Also nobody mentions this for some reason, but asyncio doesn't make your programs faster, in fact it makes everything 100x SLOWER (we measured it multiple times, compared the same thing to the sync version), but makes your program concurrent (NOT parallel), where the tradeoff is you use more CPU, maybe less memory, and can saturate your bandwidth better. Never do anything CPU-bound in an async loop!

[+] number6|3 years ago|reply
Asyncio is not ment for CPU Bound Task but for IO Bound Tasks. You should have used multiprocessing. The problem you describe is exactly what asyncio is used for: saturate your bandwidth better.
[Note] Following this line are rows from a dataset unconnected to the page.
Lemma rank_agent :
  rank (FitnessAdvisorAgent._get_fallback_recommendation now heart_rate sleep_hours
          stress_level) =
  if high_b heart_rate sleep_hours stress_level then 2
  else if medium_b heart_rate sleep_hours stress_level then 1 else 0.
Proof.
  unfold rank.
  destruct (agent_fallback_cases now heart_rate sleep_hours stress_level)
    as [H | [H | H]]; cbv zeta in H; decompose [and] H; clear H;
    repeat match goal with E : _ !! _ = Some _ |- _ => rewrite E; clear E end;
    repeat match goal with E : _ = true |- _ => rewrite E; clear E end;
    repeat match goal with E : _ = false |- _ => rewrite E; clear E end;
    reflexivity.
Qed.

Lemma rank_api :
  rank (FallbackAdvisor.analyze_health_status heart_rate sleep_hours stress_level
          previous_workout) =
  if high_b heart_rate sleep_hours stress_level then 2
  else if medium_b heart_rate sleep_hours stress_level then 1 else 0.
Proof.
  unfold rank.
  destruct (api_fallback_cases heart_rate sleep_hours stress_level previous_workout)
    as [H | [H | H]]; cbv zeta in H; decompose [and] H; clear H;
    repeat match goal with E : _ !! _ = Some _ |- _ => rewrite E; clear E end;
    repeat match goal with E : _ = true |- _ => rewrite E; clear E end;
    repeat match goal with E : _ = false |- _ => rewrite E; clear E end;
    reflexivity.
Qed.

(** The tier is the worst of the three severities. *)
Lemma tier_is_max :
  (if high_b heart_rate sleep_hours stress_level then 2
   else if medium_b heart_rate sleep_hours stress_level then 1 else 0) =
  Z.max (severity_heart_rate heart_rate)
    (Z.max (severity_sleep sleep_hours) (severity_stress stress_level)).
Proof.
  unfold high_b, medium_b, severity_heart_rate, severity_sleep, severity_stress.
  pose proof (sleep_below_4_below_6 sleep_hours) as Hs.
  destruct (float_lt_int sleep_hours 4); [rewrite (Hs eq_refl) |];
    destruct (float_lt_int sleep_hours 6);
    destruct (Z.gtb_spec heart_rate 100); destruct (Z.gtb_spec heart_rate 85);
    destruct (Z.geb_spec stress_level 8); destruct (Z.geb_spec stress_level 6);
    cbn; lia.
Qed.

End Severity.

(** X1.  In both rule-based implementations the alert level is the worst of
    the severities of the three signals taken one by one (heart rate above
    100 or 85, sleep below 4 or 6, stress from 8 or 6): the signals are not
    weighed against each other, and a good value of one never offsets a bad
    value of another. *)
Theorem X1_tier_is_worst_signal :
  ∀ now heart_rate sleep_hours stress_level previous_workout,
    rank (FitnessAdvisorAgent._get_fallback_recommendation now heart_rate sleep_hours
            stress_level) =
      Z.max (severity_heart_rate heart_rate)
        (Z.max (severity_sleep sleep_hours) (severity_stress stress_level)) ∧
    rank (FallbackAdvisor.analyze_health_status heart_rate sleep_hours stress_level
            previous_workout) =
      Z.max (severity_heart_rate heart_rate)
        (Z.max (severity_sleep sleep_hours) (severity_stress stress_level)).
Proof.
  intros. rewrite rank_agent, rank_api, tier_is_max. split; reflexivity.
Qed.

Lemma severity_heart_rate_mono (a b : Z) :
  a <= b → severity_heart_rate a <= severity_heart_rate b.
Proof.
  unfold severity_heart_rate. intros H.
  destruct (Z.gtb_spec a 100); destruct (Z.gtb_spec a 85);
    destruct (Z.gtb_spec b 100); destruct (Z.gtb_spec b 85); lia.
Qed.

Lemma severity_stress_mono (a b : Z) : a <= b → severity_stress a <= severity_stress b.
Proof.
  unfold severity_stress. intros H.
  destruct (Z.geb_spec a 8); destruct (Z.geb_spec a 6);
    destruct (Z.geb_spec b 8); destruct (Z.geb_spec b 6); lia.
Qed.

(** X2.  With the same sleep, a higher heart rate or a higher stress level
    never gives a lower alert level, in either implementation. *)
Theorem X2_alert_monotone :
  ∀ now now' sleep_hours heart_rate heart_rate' stress_level stress_level'
    previous_workout previous_workout',
    heart_rate <= heart_rate' → stress_level <= stress_level' →
    rank (FitnessAdvisorAgent._get_fallback_recommendation now heart_rate sleep_hours
            stress_level) <=
      rank (FitnessAdvisorAgent._get_fallback_recommendation now' heart_rate' sleep_hours
              stress_level') ∧
    rank (FallbackAdvisor.analyze_health_status heart_rate sleep_hours stress_level
            previous_workout) <=
      rank (FallbackAdvisor.analyze_health_status heart_rate' sleep_hours stress_level'
              previous_workout').
Proof.
  intros * Hh Hs.
  rewrite !rank_agent, !rank_api, !tier_is_max.
  pose proof (severity_heart_rate_mono _ _ Hh).
  pose proof (severity_stress_mono _ _ Hs).
  split; lia.
Qed.

(** X2 at work: a calm reading and a strained one, the sleep unchanged. *)
Lemma X2_witness :
  rank (FitnessAdvisorAgent._get_fallback_recommendation a_time 72 sleep_7_5 4) <=
    rank (FitnessAdvisorAgent._get_fallback_recommendation a_time 90 sleep_7_5 8) ∧
  rank (FallbackAdvisor.analyze_health_status 72 sleep_7_5 4 None) <=
    rank (FallbackAdvisor.analyze_health_status 90 sleep_7_5 8 None).
Proof.
  apply (X2_alert_monotone a_time a_time sleep_7_5 72 90 4 8 None None); lia.
Defined.

(** The keys of a [dict] display are the keys written. *)
Lemma dom_fold_pairs (pairs : list (string * value)) :
  ∀ d : dict,
    dom (fold_left (fun d kv => <[kv.1 := kv.2]> d) pairs d) =
    list_to_set pairs.*1 ∪ dom d.
Proof.
  induction pairs as [| [k v] pairs IH]; intros d; cbn [fold_left fmap list_fmap list_to_set].
  - apply set_eq. intros x. rewrite elem_of_union, elem_of_empty. tauto.
  - rewrite IH, dom_insert_L. apply set_eq. intros x.
    rewrite !elem_of_union, elem_of_singleton. cbn. tauto.
Qed.

Lemma dom_dict_of_pairs (pairs : list (string * value)) :
  dom (dict_of_pairs pairs) = list_to_set pairs.*1.
Proof.
  unfold dict_of_pairs. rewrite dom_fold_pairs, dom_empty_L.
  apply set_eq. intros x. rewrite elem_of_union, elem_of_empty. tauto.
Qed.

(** X3.  The key set of a rule-based record does not depend on the inputs:
    the agent's fallback always has its nine fields and the API fallback its
    eight, and no other key. *)
Theorem X3_fixed_key_sets :
  ∀ now heart_rate sleep_hours stress_level previous_workout,
    dom (FitnessAdvisorAgent._get_fallback_recommendation now heart_rate sleep_hours
           stress_level) = list_to_set agent_fields ∧
    dom (FallbackAdvisor.analyze_health_status heart_rate sleep_hours stress_level
           previous_workout) = list_to_set api_fields.
Proof.
  intros.
  unfold FitnessAdvisorAgent._get_fallback_recommendation,
    FallbackAdvisor.analyze_health_status.
  destruct ((heart_rate >? 100) || float_lt_int sleep_hours 4 || (stress_level >=? 8));
    [| destruct ((heart_rate >? 85) || float_lt_int sleep_hours 6 || (stress_level >=? 6))];
    cbv beta iota zeta; rewrite !dom_dict_of_pairs; split; reflexivity.
Qed.

(** ** Further properties of the agent *)

Section Texts.

Abbreviation len := String.length.

Lemma append_cons (x : ascii) (a b : string) : String x a +:+ b = String x (a +:+ b).
Proof. reflexivity. Qed.

Lemma append_nil (b : string) : "" +:+ b = b.
Proof. reflexivity. Qed.

Lemma append_assoc (a b c : string) : (a +:+ b) +:+ c = a +:+ b +:+ c.
Proof.
  induction a as [| x a IH]; [reflexivity |]. rewrite !append_cons, IH. reflexivity.
Qed.

Lemma find_from_skip (c : ascii) (pre r : string) :
  occurs c pre = false →
  ∀ i, find_from c (pre +:+ String c r) i = i + Z.of_nat (len pre).
Proof.
  induction pre as [| a pre IH]; intros H i;
    rewrite ?append_cons, ?append_nil; cbn [find_from len]; cbn [occurs] in H.
  - rewrite Ascii.eqb_refl. lia.
  - apply orb_false_iff in H as [Ha Hp]. rewrite Ha, (IH Hp). lia.
Qed.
maybe the right aproach would have been a Threadpool? Plus you don't have to refractor the task. Just let it run sync, but you can make it also async

[+] whakim|3 years ago|reply
This just sounds like you fundamentally misunderstood how asyncio works and applied it to a use-case which it wasn't suited to. Why would you use async if you're doing a bunch of CPU-bound work?
[+] acedTrex|3 years ago|reply
This is an insane take, if you are doing async you already HAVE a need for concurrent programming. Async just makes that simpler to read and write.
[+] qbasic_forever|3 years ago|reply
This isn't a problem specific to python though. You hint at it, async programming (single thread worker loop) is not the right way to deal with CPU-bound tasks. NodeJS or any other async language would have the same problems. You want multiprocessing or multithreading, where work is distributed to different CPU cores at the same time. Python gives you the ability to use any of those three paradigms. Choose wisely.
[+] jacob019|3 years ago|reply
After using gevent for about a decade I have started using asyncio for new projects, just because it's in the standard library and has the official async blessing of the Python gods. Indeed it is way harder. I'm always coming up against little gotchas that take time to debug and fix. Part of me enjoys the challenge of learning something new and solving little puzzles. It's getting easier, especially as I build up a collection of in-house async libraries for various things. As for performance, it's not too bad for mostly io bound tasks, which is why one uses async in the first place. Some tight loop benchmarks for message passing with other processes show it to be about half the speed of gevent in my case, which is fine. It's nice to be able to deploy async microservices without installing gevent, and there's a certain value to the discipline that it imposes. I like how I am able to bring non-async code into the async world using threading. I imagine the performance would improve quite a bit with pypy, perhaps exceeding that of gevent. Gevent makes it so damn easy, I've been spoiled. I was disappointed when asyncio came out, as I would have preferred the ecosystem moved in the gevent direction instead; but I'm coming around. It's super annoying how the python ecosystem has been bifurcated with asyncio. You really have to choose one way or another at the beginning of a project and stick with it.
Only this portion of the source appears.